§ Work to complete: Print every record exactly.
--- Provided data Enclosed Below ---
Definition with_binding (id status rejection : option string) (keep_rejection : bool) (t : ConvergenceTask) : ConvergenceTask :=
  {| ct_ID := ct_ID t; ct_OperationID := ct_OperationID t; ct_ReleaseDefinitionID := ct_ReleaseDefinitionID t;
     ct_Action := ct_Action t; ct_TargetSummary := ct_TargetSummary t; ct_Reason := ct_Reason t;
     ct_PromotionPaths := ct_PromotionPaths t; ct_Status := ct_Status t; ct_ActiveRevisionID := id;
     ct_ActiveRevisionStatus := status;
     ct_LastRejectionReason := if keep_rejection then ct_LastRejectionReason t else rejection;
     ct_SubmittedAt := ct_SubmittedAt t; ct_ConvergedAt := ct_ConvergedAt t; ct_CreatedAt := ct_CreatedAt t |}.
Definition converge_task (now : time) (t : ConvergenceTask) : ConvergenceTask :=
  {| ct_ID := ct_ID t; ct_OperationID := ct_OperationID t; ct_ReleaseDefinitionID := ct_ReleaseDefinitionID t;
     ct_Action := ct_Action t; ct_TargetSummary := ct_TargetSummary t; ct_Reason := ct_Reason t;
     ct_PromotionPaths := ct_PromotionPaths t; ct_Status := Converged; ct_ActiveRevisionID := ct_ActiveRevisionID t;
     ct_ActiveRevisionStatus := Some "approved"; ct_LastRejectionReason := ct_LastRejectionReason t;
     ct_SubmittedAt := ct_SubmittedAt t; ct_ConvergedAt := Some now; ct_CreatedAt := ct_CreatedAt t |}.
Definition bound_to (id : string) (t : ConvergenceTask) : bool := bool_decide (ct_ActiveRevisionID t = Some id).
Definition pending_task (t : ConvergenceTask) : bool := bool_decide (ct_Status t = PendingPromotion).
Definition with_approved_revision (id : string) (d : ReleaseDefinition) : ReleaseDefinition :=
  {| rd_ID := rd_ID d; rd_Name := rd_Name d; rd_CustomerID := rd_CustomerID d; rd_ClusterID := rd_ClusterID d;
     rd_Namespace := rd_Namespace d; rd_ReleaseName := rd_ReleaseName d; rd_ChartName := rd_ChartName d;
     rd_Status := rd_Status d; rd_OptimisticVersion := rd_OptimisticVersion d; rd_CurrentBundleID := rd_CurrentBundleID d;
     rd_CreatedBy := rd_CreatedBy d; rd_OwnerOrganizationID := rd_OwnerOrganizationID d; rd_ApprovedRevisionID := Some id;
     rd_HPAManaged := rd_HPAManaged d; rd_MaxEmergencyReplicas := rd_MaxEmergencyReplicas d;
     rd_ApprovedAnnotationKeys := rd_ApprovedAnnotationKeys d; rd_PromotionMappings := rd_PromotionMappings d;
     rd_CreatedAt := rd_CreatedAt d; rd_UpdatedAt := rd_UpdatedAt d |}.

(** The three effects of an action outside the revision itself. *)
Definition converge_bound_tasks (revisionID : string) (now : time) : SM unit :=
  exec (λ db, set_convergence_tasks
    (update_where (λ t, bound_to revisionID t && pending_task t) (converge_task now) (db_convergence_tasks db)) db).
Definition clear_bindings (revisionID reason : string) : SM unit :=
  exec (λ db, set_convergence_tasks
    (update_where (bound_to revisionID) (with_binding None None (Some reason) false) (db_convergence_tasks db)) db).
Definition point_definition (definitionID revisionID : string) : SM unit :=
  let! row := query (λ db, db_release_definitions db !! definitionID) in
  match row with
  | None => throw ErrNotFound
  | Some d => exec (λ db, set_release_definitions (<[definitionID := with_approved_revision revisionID d]> (db_release_definitions db)) db)
  end.

Definition decision_of (command : ValuesApprovalCommand) (t : approvalTransition) (revision : ValuesRevision) (id : string) (now : time)
    : ValuesRevisionDecision :=
  {| vd_ID := id; vd_RevisionID := vr_ID revision; vd_ReleaseDefinitionID := vr_ReleaseDefinitionID revision;
     vd_Action := at_action t; vd_FromState := at_expectedFrom t; vd_ToState := at_to t; vd_ActorUserID := vac_ActorUserID command;
     vd_ActorOrgID := vac_ActorOrgID command; vd_ActorRole := vac_ActorRole command; vd_Comment := vac_Comment command;
     vd_Reason := vac_Reason command; vd_RequestID := vac_RequestID command;
     vd_IdempotencyKeyHash := vac_IdempotencyKeyHash command; vd_CreatedAt := now |}.

(** The statements between the checks and the idempotency record. *)
Definition apply_transition (command : ValuesApprovalCommand) (t : approvalTransition) (revision : ValuesRevision) (now : time)
    : SM ValuesApprovalResult :=
  when (is_submit t) (ensureNoPendingRevision revision) ;!
  let! supersededIDs := (if is_approve t then supersedeApprovedRevisions revision now else ret []) in
  let! result := updateRevisionState revision t (vac_ExpectedStateVersion command) now in
  when (is_approve t) (converge_bound_tasks (vr_ID revision) now) ;!
  when (is_reject t) (clear_bindings (vr_ID revision) (vac_Reason command)) ;!
  when (is_approve t) (point_definition (vr_ReleaseDefinitionID revision) (vr_ID revision)) ;!
  let! decisionID := new_uuid in
  insertDecision (decision_of command t revision decisionID now) ;!
  let! payloads := successEventPayloads command result supersededIDs now in
  let! auditID := new_uuid in
  insertApprovalOutbox AuditOutbox (new_outbox_entry auditID (at_eventType t) payloads.1 now) ;!
  let! notificationID := new_uuid in
  insertApprovalOutbox NotificationOutbox (new_outbox_entry notificationID (at_eventType t) payloads.2 now) ;!
  ret {| var_Revision := result; var_PreviousState := at_expectedFrom t; var_NewState := at_to t; var_DecidedAt := now;
         var_SupersededRevisionIDs := supersededIDs; var_Replayed := false |}.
--- End of Enclosed Provided data ---
§ Exercise result:
Definition with_binding (id status rejection : option string) (keep_rejection : bool) (t : ConvergenceTask) : ConvergenceTask :=
  {| ct_ID := ct_ID t; ct_OperationID := ct_OperationID t; ct_ReleaseDefinitionID := ct_ReleaseDefinitionID t;
     ct_Action := ct_Action t; ct_TargetSummary := ct_TargetSummary t; ct_Reason := ct_Reason t;
     ct_PromotionPaths := ct_PromotionPaths t; ct_Status := ct_Status t; ct_ActiveRevisionID := id;
     ct_ActiveRevisionStatus := status;
     ct_LastRejectionReason := if keep_rejection then ct_LastRejectionReason t else rejection;
     ct_SubmittedAt := ct_SubmittedAt t; ct_ConvergedAt := ct_ConvergedAt t; ct_CreatedAt := ct_CreatedAt t |}.
Definition converge_task (now : time) (t : ConvergenceTask) : ConvergenceTask :=
  {| ct_ID := ct_ID t; ct_OperationID := ct_OperationID t; ct_ReleaseDefinitionID := ct_ReleaseDefinitionID t;
     ct_Action := ct_Action t; ct_TargetSummary := ct_TargetSummary t; ct_Reason := ct_Reason t;
     ct_PromotionPaths := ct_PromotionPaths t; ct_Status := Converged; ct_ActiveRevisionID := ct_ActiveRevisionID t;
     ct_ActiveRevisionStatus := Some "approved"; ct_LastRejectionReason := ct_LastRejectionReason t;
     ct_SubmittedAt := ct_SubmittedAt t; ct_ConvergedAt := Some now; ct_CreatedAt := ct_CreatedAt t |}.
Definition bound_to (id : string) (t : ConvergenceTask) : bool := bool_decide (ct_ActiveRevisionID t = Some id).
Definition pending_task (t : ConvergenceTask) : bool := bool_decide (ct_Status t = PendingPromotion).
Definition with_approved_revision (id : string) (d : ReleaseDefinition) : ReleaseDefinition :=
  {| rd_ID := rd_ID d; rd_Name := rd_Name d; rd_CustomerID := rd_CustomerID d; rd_ClusterID := rd_ClusterID d;
     rd_Namespace := rd_Namespace d; rd_ReleaseName := rd_ReleaseName d; rd_ChartName := rd_ChartName d;
     rd_Status := rd_Status d; rd_OptimisticVersion := rd_OptimisticVersion d; rd_CurrentBundleID := rd_CurrentBundleID d;
     rd_CreatedBy := rd_CreatedBy d; rd_OwnerOrganizationID := rd_OwnerOrganizationID d; rd_ApprovedRevisionID := Some id;
     rd_HPAManaged := rd_HPAManaged d; rd_MaxEmergencyReplicas := rd_MaxEmergencyReplicas d;
     rd_ApprovedAnnotationKeys := rd_ApprovedAnnotationKeys d; rd_PromotionMappings := rd_PromotionMappings d;
     rd_CreatedAt := rd_CreatedAt d; rd_UpdatedAt := rd_UpdatedAt d |}.

(** The three effects of an action outside the revision itself. *)
Definition converge_bound_tasks (revisionID : string) (now : time) : SM unit :=
  exec (λ db, set_convergence_tasks
    (update_where (λ t, bound_to revisionID t && pending_task t) (converge_task now) (db_convergence_tasks db)) db).
Definition clear_bindings (revisionID reason : string) : SM unit :=
  exec (λ db, set_convergence_tasks
    (update_where (bound_to revisionID) (with_binding None None (Some reason) false) (db_convergence_tasks db)) db).
Definition point_definition (definitionID revisionID : string) : SM unit :=
  let! row := query (λ db, db_release_definitions db !! definitionID) in
  match row with
  | None => throw ErrNotFound
  | Some d => exec (λ db, set_release_definitions (<[definitionID := with_approved_revision revisionID d]> (db_release_definitions db)) db)
  end.

Definition decision_of (command : ValuesApprovalCommand) (t : approvalTransition) (revision : ValuesRevision) (id : string) (now : time)
    : ValuesRevisionDecision :=
  {| vd_ID := id; vd_RevisionID := vr_ID revision; vd_ReleaseDefinitionID := vr_ReleaseDefinitionID revision;
     vd_Action := at_action t; vd_FromState := at_expectedFrom t; vd_ToState := at_to t; vd_ActorUserID := vac_ActorUserID command;
     vd_ActorOrgID := vac_ActorOrgID command; vd_ActorRole := vac_ActorRole command; vd_Comment := vac_Comment command;
     vd_Reason := vac_Reason command; vd_RequestID := vac_RequestID command;
     vd_IdempotencyKeyHash := vac_IdempotencyKeyHash command; vd_CreatedAt := now |}.

(** The statements between the checks and the idempotency record. *)
Definition apply_transition (command : ValuesApprovalCommand) (t : approvalTransition) (revision : ValuesRevision) (now : time)
    : SM ValuesApprovalResult :=
  when (is_submit t) (ensureNoPendingRevision revision) ;!
  let! supersededIDs := (if is_approve t then supersedeApprovedRevisions revision now else ret []) in
  let! result := updateRevisionState revision t (vac_ExpectedStateVersion command) now in
  when (is_approve t) (converge_bound_tasks (vr_ID revision) now) ;!
  when (is_reject t) (clear_bindings (vr_ID revision) (vac_Reason command)) ;!
  when (is_approve t) (point_definition (vr_ReleaseDefinitionID revision) (vr_ID revision)) ;!
  let! decisionID := new_uuid in
  insertDecision (decision_of command t revision decisionID now) ;!
  let! payloads := successEventPayloads command result supersededIDs now in
  let! auditID := new_uuid in
  insertApprovalOutbox AuditOutbox (new_outbox_entry auditID (at_eventType t) payloads.1 now) ;!
  let! notificationID := new_uuid in
  insertApprovalOutbox NotificationOutbox (new_outbox_entry notificationID (at_eventType t) payloads.2 now) ;!
  ret {| var_Revision := result; var_PreviousState := at_expectedFrom t; var_NewState := at_to t; var_DecidedAt := now;
         var_SupersededRevisionIDs := supersededIDs; var_Replayed := false |}.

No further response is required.